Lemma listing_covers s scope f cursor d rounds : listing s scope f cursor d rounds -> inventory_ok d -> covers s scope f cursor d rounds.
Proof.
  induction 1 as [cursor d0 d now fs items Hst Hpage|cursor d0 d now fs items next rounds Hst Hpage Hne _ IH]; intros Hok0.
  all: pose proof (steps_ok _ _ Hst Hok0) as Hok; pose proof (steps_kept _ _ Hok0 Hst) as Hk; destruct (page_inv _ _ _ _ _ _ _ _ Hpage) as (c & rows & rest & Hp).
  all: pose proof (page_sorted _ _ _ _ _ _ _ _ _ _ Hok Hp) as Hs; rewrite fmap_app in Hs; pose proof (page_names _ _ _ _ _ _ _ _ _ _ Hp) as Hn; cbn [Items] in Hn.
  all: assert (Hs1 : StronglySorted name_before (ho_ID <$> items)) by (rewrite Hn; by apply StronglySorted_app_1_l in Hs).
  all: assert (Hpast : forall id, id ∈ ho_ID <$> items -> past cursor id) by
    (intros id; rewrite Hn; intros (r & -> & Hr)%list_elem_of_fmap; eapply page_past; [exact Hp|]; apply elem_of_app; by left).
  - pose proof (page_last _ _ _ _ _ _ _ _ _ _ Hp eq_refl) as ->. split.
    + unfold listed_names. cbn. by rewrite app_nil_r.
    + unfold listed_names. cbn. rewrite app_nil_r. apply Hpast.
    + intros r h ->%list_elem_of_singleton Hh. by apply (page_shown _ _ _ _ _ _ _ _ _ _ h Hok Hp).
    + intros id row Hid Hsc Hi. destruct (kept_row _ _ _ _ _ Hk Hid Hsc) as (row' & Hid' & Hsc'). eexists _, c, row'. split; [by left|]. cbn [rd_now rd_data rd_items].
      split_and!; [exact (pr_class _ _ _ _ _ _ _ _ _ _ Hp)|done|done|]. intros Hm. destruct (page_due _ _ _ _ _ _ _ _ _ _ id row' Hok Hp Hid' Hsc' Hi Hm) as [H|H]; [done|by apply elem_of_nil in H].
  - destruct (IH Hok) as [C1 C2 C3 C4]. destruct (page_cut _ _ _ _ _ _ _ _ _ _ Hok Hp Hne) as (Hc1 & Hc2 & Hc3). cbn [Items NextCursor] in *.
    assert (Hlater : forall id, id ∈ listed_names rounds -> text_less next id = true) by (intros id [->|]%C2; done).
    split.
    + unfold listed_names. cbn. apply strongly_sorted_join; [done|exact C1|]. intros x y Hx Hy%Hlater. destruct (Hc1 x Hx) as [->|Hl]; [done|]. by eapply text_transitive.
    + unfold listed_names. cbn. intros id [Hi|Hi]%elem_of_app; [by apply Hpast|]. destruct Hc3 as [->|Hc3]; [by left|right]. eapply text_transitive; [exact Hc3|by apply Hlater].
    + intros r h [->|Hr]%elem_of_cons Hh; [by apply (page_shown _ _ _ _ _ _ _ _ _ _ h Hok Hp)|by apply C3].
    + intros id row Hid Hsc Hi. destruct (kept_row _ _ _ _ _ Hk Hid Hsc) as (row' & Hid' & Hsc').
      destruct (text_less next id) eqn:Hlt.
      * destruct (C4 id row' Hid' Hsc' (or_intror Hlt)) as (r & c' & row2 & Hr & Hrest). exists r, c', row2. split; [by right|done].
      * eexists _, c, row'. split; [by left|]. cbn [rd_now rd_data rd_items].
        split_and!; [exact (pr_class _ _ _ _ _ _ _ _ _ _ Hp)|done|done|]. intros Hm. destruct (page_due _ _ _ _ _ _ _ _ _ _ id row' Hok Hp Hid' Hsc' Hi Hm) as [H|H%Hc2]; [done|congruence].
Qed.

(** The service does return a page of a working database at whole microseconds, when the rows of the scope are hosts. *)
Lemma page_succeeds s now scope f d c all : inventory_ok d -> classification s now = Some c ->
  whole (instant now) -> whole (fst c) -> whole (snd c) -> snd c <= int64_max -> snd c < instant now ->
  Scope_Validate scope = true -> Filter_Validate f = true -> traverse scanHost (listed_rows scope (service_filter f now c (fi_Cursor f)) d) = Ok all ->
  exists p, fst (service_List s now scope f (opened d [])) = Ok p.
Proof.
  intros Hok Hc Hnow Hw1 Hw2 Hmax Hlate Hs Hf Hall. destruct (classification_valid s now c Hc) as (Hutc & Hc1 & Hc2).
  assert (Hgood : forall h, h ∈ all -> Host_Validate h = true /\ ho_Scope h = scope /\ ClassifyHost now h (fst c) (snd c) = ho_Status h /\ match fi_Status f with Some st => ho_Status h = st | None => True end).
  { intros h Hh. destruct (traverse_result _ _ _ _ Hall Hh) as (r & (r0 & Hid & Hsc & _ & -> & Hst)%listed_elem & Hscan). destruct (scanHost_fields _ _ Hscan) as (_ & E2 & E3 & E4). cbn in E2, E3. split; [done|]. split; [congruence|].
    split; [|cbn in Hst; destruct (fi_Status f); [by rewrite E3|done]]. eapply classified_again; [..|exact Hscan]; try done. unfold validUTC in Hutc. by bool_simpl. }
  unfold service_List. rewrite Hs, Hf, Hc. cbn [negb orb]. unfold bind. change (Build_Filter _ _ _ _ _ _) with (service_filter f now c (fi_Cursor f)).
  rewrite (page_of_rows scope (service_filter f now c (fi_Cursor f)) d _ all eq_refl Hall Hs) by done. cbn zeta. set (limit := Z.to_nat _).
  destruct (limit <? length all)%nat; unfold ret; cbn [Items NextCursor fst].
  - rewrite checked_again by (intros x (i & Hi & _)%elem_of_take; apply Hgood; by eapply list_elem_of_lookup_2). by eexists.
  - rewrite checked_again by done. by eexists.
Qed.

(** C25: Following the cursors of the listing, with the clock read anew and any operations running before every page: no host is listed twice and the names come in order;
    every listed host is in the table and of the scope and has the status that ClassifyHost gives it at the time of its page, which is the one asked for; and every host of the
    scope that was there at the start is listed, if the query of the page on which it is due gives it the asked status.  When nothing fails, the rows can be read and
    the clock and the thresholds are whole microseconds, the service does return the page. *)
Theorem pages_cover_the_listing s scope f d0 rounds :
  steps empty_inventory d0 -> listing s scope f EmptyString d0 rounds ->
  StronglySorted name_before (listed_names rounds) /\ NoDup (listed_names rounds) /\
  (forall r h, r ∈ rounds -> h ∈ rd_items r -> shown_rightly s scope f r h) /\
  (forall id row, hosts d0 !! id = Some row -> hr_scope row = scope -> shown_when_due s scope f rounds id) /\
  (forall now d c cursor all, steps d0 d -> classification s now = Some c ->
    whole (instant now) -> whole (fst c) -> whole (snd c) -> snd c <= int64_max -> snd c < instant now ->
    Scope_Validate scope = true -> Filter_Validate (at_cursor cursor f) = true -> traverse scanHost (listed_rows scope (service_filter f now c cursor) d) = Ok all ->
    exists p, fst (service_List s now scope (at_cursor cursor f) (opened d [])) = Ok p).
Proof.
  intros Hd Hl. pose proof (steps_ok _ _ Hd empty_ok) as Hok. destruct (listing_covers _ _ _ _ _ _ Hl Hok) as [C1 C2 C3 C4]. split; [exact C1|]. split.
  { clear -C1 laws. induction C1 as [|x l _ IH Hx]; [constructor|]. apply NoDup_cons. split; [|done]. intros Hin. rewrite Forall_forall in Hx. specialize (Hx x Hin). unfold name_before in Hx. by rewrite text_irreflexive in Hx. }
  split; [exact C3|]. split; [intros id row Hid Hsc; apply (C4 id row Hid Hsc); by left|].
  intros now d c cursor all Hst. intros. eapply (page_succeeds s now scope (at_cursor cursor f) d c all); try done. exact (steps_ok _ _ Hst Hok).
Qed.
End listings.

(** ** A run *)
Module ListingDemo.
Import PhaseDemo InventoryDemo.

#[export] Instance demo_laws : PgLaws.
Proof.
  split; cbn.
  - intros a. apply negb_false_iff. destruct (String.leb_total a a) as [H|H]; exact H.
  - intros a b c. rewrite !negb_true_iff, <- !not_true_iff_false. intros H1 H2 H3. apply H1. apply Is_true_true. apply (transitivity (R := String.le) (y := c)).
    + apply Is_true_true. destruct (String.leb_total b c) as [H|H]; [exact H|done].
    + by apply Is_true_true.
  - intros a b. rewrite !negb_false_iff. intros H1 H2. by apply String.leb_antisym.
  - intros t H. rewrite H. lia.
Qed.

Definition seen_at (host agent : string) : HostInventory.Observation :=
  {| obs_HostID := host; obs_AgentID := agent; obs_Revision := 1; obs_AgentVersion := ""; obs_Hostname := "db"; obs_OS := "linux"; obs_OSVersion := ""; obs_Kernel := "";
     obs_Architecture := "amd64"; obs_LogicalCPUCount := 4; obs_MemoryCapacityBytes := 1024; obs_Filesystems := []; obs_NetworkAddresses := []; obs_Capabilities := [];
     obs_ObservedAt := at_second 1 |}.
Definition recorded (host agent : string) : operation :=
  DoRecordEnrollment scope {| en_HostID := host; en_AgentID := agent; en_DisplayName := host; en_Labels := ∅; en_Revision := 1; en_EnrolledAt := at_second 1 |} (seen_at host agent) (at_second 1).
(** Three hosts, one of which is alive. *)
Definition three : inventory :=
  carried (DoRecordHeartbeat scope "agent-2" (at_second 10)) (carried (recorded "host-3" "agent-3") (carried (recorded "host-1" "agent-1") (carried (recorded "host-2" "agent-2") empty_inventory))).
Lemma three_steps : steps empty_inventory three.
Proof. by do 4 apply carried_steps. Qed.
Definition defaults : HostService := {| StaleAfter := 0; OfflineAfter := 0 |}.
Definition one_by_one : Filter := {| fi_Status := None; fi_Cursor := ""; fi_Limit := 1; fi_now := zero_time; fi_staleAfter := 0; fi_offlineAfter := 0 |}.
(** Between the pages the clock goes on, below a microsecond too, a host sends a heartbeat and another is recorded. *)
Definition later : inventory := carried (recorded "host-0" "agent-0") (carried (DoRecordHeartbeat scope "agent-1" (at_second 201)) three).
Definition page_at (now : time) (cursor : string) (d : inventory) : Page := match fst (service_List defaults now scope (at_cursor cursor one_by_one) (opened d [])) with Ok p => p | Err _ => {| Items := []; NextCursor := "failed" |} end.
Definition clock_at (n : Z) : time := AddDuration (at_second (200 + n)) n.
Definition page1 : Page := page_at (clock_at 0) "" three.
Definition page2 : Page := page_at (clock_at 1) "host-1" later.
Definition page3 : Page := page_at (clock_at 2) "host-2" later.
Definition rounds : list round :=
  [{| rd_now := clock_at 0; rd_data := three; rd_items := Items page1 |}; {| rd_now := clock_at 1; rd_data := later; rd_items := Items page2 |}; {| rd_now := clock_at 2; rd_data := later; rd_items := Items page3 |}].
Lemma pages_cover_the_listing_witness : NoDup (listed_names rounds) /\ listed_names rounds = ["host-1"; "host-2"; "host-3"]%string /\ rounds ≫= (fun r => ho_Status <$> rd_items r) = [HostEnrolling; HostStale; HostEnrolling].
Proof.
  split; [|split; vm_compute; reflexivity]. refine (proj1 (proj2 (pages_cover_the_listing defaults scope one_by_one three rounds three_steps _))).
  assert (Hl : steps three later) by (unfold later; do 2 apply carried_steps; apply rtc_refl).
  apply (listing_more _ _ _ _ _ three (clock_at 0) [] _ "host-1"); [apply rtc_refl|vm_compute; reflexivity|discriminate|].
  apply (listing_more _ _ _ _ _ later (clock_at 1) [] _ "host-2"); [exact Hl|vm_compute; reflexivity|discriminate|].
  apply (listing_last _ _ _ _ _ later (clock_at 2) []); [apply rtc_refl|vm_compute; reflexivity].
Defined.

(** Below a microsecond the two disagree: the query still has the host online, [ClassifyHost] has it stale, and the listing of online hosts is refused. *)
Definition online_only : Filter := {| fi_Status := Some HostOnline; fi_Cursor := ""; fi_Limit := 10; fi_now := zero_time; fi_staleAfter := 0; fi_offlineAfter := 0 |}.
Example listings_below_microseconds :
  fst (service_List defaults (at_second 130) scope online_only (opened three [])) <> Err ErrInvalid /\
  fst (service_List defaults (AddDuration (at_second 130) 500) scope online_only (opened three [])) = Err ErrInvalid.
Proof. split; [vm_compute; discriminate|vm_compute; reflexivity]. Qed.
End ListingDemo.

==

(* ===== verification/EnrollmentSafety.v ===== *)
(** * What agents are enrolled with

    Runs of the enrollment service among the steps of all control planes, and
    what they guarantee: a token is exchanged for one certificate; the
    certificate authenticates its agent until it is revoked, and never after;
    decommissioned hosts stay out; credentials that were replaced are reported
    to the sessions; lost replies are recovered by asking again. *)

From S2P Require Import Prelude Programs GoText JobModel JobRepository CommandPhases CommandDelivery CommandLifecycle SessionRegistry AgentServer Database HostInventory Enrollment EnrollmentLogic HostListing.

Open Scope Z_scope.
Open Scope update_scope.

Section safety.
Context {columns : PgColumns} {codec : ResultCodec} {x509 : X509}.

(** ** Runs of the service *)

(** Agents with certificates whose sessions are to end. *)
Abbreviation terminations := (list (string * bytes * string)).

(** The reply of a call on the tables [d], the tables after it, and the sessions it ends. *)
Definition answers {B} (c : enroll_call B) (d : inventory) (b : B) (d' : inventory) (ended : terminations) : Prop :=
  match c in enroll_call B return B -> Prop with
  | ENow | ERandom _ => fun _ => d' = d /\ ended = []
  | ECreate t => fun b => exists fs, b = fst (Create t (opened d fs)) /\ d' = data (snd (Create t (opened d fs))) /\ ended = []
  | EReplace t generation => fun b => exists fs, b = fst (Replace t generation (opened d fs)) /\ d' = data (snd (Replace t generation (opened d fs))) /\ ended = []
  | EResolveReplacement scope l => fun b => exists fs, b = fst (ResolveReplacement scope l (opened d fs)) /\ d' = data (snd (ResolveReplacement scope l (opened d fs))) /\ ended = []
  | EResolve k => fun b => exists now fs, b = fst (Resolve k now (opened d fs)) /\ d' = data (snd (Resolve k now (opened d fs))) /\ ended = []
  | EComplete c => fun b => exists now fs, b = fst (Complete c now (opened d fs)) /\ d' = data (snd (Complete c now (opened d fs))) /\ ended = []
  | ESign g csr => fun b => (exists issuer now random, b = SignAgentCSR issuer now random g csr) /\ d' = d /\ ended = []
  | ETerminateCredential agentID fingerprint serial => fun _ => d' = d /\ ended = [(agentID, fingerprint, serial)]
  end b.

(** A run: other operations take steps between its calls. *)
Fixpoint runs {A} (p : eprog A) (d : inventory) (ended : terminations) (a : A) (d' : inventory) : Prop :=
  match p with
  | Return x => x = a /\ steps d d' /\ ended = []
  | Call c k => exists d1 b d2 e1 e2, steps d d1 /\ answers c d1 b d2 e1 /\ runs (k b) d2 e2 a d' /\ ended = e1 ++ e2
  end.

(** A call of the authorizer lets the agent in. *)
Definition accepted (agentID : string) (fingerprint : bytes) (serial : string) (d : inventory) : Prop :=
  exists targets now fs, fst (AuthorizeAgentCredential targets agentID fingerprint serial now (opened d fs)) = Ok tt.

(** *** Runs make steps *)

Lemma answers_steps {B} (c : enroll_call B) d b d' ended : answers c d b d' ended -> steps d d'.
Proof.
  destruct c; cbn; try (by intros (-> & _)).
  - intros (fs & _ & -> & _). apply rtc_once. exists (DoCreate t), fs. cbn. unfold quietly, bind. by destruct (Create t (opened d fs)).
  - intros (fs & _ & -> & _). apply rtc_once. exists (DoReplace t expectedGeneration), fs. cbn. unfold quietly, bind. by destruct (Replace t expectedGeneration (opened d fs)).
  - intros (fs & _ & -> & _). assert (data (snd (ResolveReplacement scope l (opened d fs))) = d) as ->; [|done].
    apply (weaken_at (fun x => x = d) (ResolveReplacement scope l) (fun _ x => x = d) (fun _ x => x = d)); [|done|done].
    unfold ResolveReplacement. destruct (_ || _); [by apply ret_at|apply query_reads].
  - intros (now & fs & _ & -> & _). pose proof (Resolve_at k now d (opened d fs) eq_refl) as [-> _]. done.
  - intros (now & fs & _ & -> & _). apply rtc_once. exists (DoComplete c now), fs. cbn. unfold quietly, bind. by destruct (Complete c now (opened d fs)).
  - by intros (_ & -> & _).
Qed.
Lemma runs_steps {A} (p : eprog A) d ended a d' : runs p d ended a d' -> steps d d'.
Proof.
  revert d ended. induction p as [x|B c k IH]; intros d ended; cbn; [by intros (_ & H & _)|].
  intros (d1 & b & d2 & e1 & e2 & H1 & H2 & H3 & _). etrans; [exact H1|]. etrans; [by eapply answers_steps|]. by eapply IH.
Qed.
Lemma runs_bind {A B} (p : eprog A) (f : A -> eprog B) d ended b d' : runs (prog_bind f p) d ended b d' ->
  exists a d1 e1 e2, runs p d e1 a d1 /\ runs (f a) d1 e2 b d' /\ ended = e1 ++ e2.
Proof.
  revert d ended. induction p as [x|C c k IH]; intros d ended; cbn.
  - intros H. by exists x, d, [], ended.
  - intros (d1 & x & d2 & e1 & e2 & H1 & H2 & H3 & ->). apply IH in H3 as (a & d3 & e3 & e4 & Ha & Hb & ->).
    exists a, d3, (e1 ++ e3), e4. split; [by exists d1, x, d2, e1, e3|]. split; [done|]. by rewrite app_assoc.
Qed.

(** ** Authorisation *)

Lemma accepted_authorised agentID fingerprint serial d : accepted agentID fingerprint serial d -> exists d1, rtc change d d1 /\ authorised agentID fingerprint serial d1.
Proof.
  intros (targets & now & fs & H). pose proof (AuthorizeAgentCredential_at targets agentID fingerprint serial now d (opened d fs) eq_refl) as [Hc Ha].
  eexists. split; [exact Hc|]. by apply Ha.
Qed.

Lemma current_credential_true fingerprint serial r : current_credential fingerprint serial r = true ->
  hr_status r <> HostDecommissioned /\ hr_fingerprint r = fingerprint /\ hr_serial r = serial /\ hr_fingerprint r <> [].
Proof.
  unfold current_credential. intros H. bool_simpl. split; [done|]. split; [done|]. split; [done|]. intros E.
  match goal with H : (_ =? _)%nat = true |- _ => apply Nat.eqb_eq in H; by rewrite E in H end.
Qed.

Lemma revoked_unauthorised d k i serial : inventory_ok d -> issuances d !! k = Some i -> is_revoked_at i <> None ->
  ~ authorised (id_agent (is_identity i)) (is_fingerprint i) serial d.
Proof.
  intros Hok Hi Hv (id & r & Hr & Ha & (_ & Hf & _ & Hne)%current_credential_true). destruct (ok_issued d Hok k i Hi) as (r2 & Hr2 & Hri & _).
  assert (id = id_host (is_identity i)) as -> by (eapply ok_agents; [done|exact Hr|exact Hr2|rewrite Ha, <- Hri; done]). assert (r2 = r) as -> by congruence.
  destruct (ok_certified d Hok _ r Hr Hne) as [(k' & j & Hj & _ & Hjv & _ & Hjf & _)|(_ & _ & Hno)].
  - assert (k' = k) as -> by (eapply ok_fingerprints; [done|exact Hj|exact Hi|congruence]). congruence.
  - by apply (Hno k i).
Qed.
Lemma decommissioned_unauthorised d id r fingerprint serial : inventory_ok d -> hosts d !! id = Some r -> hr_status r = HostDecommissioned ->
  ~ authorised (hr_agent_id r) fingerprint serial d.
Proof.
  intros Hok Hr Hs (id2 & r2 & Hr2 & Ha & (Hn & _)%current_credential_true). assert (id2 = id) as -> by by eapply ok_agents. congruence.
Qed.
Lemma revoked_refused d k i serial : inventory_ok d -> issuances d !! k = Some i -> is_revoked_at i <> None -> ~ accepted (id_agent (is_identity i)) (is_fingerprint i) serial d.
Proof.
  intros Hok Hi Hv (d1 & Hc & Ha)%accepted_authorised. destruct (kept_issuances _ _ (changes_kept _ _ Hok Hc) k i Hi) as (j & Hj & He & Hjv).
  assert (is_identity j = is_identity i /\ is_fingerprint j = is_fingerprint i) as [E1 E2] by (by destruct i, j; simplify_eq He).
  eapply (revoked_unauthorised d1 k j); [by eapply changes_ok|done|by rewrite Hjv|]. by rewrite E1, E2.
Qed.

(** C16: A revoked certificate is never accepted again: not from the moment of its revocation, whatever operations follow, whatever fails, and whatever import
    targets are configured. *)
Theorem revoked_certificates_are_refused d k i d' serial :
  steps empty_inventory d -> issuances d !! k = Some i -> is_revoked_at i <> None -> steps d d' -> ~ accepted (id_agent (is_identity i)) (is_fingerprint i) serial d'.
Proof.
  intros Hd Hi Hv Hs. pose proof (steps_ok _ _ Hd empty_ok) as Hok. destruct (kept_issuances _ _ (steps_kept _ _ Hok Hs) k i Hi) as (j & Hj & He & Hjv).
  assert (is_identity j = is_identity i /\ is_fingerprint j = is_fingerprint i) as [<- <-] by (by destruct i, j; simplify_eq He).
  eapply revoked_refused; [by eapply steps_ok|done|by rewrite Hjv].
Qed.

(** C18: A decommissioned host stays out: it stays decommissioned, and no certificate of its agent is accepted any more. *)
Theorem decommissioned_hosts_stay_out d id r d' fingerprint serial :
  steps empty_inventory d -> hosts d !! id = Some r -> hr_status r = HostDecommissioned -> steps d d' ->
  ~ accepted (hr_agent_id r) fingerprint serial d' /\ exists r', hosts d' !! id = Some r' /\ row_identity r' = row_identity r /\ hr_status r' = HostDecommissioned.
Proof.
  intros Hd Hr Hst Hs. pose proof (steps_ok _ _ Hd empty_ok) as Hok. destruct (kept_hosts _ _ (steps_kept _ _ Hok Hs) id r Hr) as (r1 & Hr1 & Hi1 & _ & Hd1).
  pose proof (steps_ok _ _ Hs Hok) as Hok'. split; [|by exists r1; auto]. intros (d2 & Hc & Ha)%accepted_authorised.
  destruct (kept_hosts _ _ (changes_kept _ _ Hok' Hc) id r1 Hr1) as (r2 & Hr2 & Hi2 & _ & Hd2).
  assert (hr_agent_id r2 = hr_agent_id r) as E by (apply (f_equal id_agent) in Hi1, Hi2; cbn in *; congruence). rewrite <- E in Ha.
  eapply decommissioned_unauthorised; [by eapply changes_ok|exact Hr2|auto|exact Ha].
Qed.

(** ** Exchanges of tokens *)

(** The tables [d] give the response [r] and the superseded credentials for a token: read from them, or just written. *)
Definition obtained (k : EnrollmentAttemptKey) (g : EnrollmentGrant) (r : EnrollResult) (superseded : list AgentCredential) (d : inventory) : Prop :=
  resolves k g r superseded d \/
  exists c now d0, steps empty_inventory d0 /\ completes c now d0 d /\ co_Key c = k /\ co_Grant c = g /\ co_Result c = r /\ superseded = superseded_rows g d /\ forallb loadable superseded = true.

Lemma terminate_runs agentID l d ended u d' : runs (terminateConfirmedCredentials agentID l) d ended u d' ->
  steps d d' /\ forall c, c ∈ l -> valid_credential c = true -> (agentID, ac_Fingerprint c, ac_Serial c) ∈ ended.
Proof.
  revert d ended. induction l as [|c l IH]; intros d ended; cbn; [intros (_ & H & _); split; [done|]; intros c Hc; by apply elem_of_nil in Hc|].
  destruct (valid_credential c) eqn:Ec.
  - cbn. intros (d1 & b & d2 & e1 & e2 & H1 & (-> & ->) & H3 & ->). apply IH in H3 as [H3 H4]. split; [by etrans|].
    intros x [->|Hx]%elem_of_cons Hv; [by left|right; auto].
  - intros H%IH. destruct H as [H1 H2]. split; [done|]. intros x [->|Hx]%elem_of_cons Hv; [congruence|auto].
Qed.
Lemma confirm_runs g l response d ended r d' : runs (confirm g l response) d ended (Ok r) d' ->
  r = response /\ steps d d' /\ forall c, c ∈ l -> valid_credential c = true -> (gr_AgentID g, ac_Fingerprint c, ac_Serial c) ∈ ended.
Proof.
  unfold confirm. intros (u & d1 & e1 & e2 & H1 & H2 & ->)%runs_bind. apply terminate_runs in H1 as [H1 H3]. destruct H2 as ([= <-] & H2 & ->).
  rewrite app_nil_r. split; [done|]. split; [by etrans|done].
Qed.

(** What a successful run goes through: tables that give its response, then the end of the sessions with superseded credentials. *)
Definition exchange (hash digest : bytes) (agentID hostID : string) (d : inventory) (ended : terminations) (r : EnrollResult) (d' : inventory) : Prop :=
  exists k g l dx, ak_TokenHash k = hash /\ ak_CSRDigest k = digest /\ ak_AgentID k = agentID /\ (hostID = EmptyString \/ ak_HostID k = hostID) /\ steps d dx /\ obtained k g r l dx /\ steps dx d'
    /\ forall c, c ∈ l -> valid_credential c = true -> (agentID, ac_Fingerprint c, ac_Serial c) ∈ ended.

▶ **ABOUT THIS EXERCISE**
Would you copy, unchanged, the stretch of the records above that begins at the line containing "[H|H]; [exact H|done]." and ends at the line containing "Definition one_by_one : Filter", and only that?

▶ **EXPECTED OUTPUT**
    + apply Is_true_true. destruct (String.leb_total b c) as [H|H]; [exact H|done].
    + by apply Is_true_true.
  - intros a b. rewrite !negb_false_iff. intros H1 H2. by apply String.leb_antisym.
  - intros t H. rewrite H. lia.
Qed.

Definition seen_at (host agent : string) : HostInventory.Observation :=
  {| obs_HostID := host; obs_AgentID := agent; obs_Revision := 1; obs_AgentVersion := ""; obs_Hostname := "db"; obs_OS := "linux"; obs_OSVersion := ""; obs_Kernel := "";
     obs_Architecture := "amd64"; obs_LogicalCPUCount := 4; obs_MemoryCapacityBytes := 1024; obs_Filesystems := []; obs_NetworkAddresses := []; obs_Capabilities := [];
     obs_ObservedAt := at_second 1 |}.
Definition recorded (host agent : string) : operation :=
  DoRecordEnrollment scope {| en_HostID := host; en_AgentID := agent; en_DisplayName := host; en_Labels := ∅; en_Revision := 1; en_EnrolledAt := at_second 1 |} (seen_at host agent) (at_second 1).
(** Three hosts, one of which is alive. *)
Definition three : inventory :=
  carried (DoRecordHeartbeat scope "agent-2" (at_second 10)) (carried (recorded "host-3" "agent-3") (carried (recorded "host-1" "agent-1") (carried (recorded "host-2" "agent-2") empty_inventory))).
Lemma three_steps : steps empty_inventory three.
Proof. by do 4 apply carried_steps. Qed.
Definition defaults : HostService := {| StaleAfter := 0; OfflineAfter := 0 |}.
Definition one_by_one : Filter := {| fi_Status := None; fi_Cursor := ""; fi_Limit := 1; fi_now := zero_time; fi_staleAfter := 0; fi_offlineAfter := 0 |}.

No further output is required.